Mix the filling in a large bowl, set aside while you prepare the topping.
Mix the topping up in a small bowl, spread the peaches in a 1½ quart shallow baking dish. Top evenly with topping.
Bake for 45 minutes. Let cool and refrigerate.
To serve, stir up the container of yogurt, divide between 2 plates, swirling to make a bed. Top with the crisp.
Serves 2.
~Sarah
Yummy yum yum! I was never much of a sugar user, but no brown sugar in the house – gasp – I’d die! 😀
Lol….Lori, you should have heard Kirk at Costco when I told him that no more was coming home. You’d think I had broken the marriage trust 😉
Way to go on cutting back on the sugar. It’s amazing how your sweet tooth can change. Some things taste ridiculously sweet now.

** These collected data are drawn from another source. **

(** Formatting the CA PMT of a received program map never writes outside [data] or behind the length it
    returns, and fails only without memory or room, leaving [data] alone; room for the section and one
    byte for each stream is always enough. *)
Theorem ca_pmt_bounded {S} (e : env) m pcr ds ss pn head cni move lm cmd data data_length (w : world S) :
  section_buffer m -> 9 <= sec_len m -> header_of m pn head cni -> byte lm -> byte cmd ->
  pmt_parse (range m 8 (sec_len m - 9)) = Some (pcr, ds, ss) -> data_length <= zlen data ->
  exists m' r data' w',
    mpeg_pmt_section_codec m = Ret tt m' /\
    en50221_ca_format_pmt e m' data data_length move lm cmd w = Ok ((r, data'), w') /\
    w_state w' = w_state w /\ w_log w' = w_log w /\
    (r = -1 /\ data' = data \/ 6 <= r <= data_length) /\
    length data' = length data /\ drop (Z.to_nat r) data' = drop (Z.to_nat r) data /\
    ((forall k, e_malloc e k = true) -> sec_len m - 6 + zlen ss <= data_length -> 6 <= r).
Proof.
  intros Hs Hmin Hh Hlm Hcmd Hp Hl.
  destruct (ca_pmt_run e m pcr ds ss pn head cni move lm cmd data data_length w Hs Hmin Hh Hlm Hcmd Hp Hl)
    as (Hok & Hw & m' & r & data' & w' & Hc & Hr & Hst & Hlog & Hf).
  exists m', r, data', w'. do 4 (split; [done|]). set (p := move_descriptors _ _) in *.
  pose proof (move_weight move (ca_of ds, ca_stream <$> ss)) as Hw1. fold p in Hw1.
  pose proof (ca_weight ds ss). pose proof (encode_ca_pmt_bound lm cmd pn (version_number head) cni p).
  pose proof (encode_ca_pmt_length lm cmd pn (version_number head) cni p).
  pose proof (info_length_bound p.1). destruct (encode_streams_length cmd p.2) as [_ ?].
  destruct Hf as [(-> & -> & Hwhy)|(-> & Hle & ->)].
  - split_and!; [auto|done..|]. intros Hm Hroom. destruct Hwhy as [[k Hk]|]; [by rewrite Hm in Hk|lia].
  - rewrite Nat2Z.id, drop_app_length, length_app, length_drop. split_and!; [lia..|done|lia].
Qed.

(** *** Witnesses *)

(** A section with a program of two streams, each with its CA descriptors. *)
Definition demo_pmt (d1 d2 : list Z) : mem :=
  let body := [0xe0; 0x21; 0xf0; 0] ++ [2; 0xe0; 0x21; 0xf0; zlen d1] ++ d1 ++ [4; 0xe0; 0x22; 0xf0; zlen d2] ++ d2 in
  [2; 9 + zlen body; 0xb0; 0x34; 0x12; 0xc7; 0; 0] ++ body ++ [0; 0; 0; 0].
Definition demo_ca : list Z := [9; 4; 6; 4; 0xe1; 0].
Definition demo_env : env := Env (λ _, true) (λ _, 0) (λ _, None) (λ _, (0, 0)) (λ _, (0, [])).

Oh, next time you are teaming with peaches and don’t want to heat up your kitchen making jam, make the freezer variety! There is instructions in the pamona’s packet 😉
Hah, I was thinking of that!
Of course you were, I’m just that nagging little reminder voice in your head 😉
Nag away – I need it 😀
Deal!
You are certainly one creative woman! I love these individualized portions! a big hit!
And to use this crisp as abreakfast is even more a winner: Heavenly !!
Even before Knox’s celiac diagnosis we were working on cutting back on prepared foods, using more whole foods and less refined sugar. We have an aquaintance who once told us that once you give up refined sugar, fruit tastes incredibly sweet and you get to the point where you don’t even miss all the sugar and over the top sweetness. That a ripe peach is all the dessert you could need or want. We aren’t doing as well with sugar as we are with other parts of our diet though, Hearing your agreement about not missing the extra sweetness helps motivate me to make that push. However, I don’t think we could ever totally give up on sugar…
I agree, it has been very hard for us. But…I noticed that by giving up on white & brown sugar it didn’t feel like I was “depriving” us 😉 Now I am working on scaling back on the maple & honey.
What was odd is I had a piece of cupcake the other day, at the grocery store – a sample platter. It was SO sweet it didn’t taste good. It was then I knew our taste buds had changed.
I was a sugar freak even a year ago. When I was young I loved nothing more than a massive tub o’ Red Vines or a bog box of Dots 😉
I’ll try to not become too weird … lol!!
This looks delicious – thanks for posting it. I am always looking for healthy vegan deserts, I usually end up with fruit salad and soy yoghurt.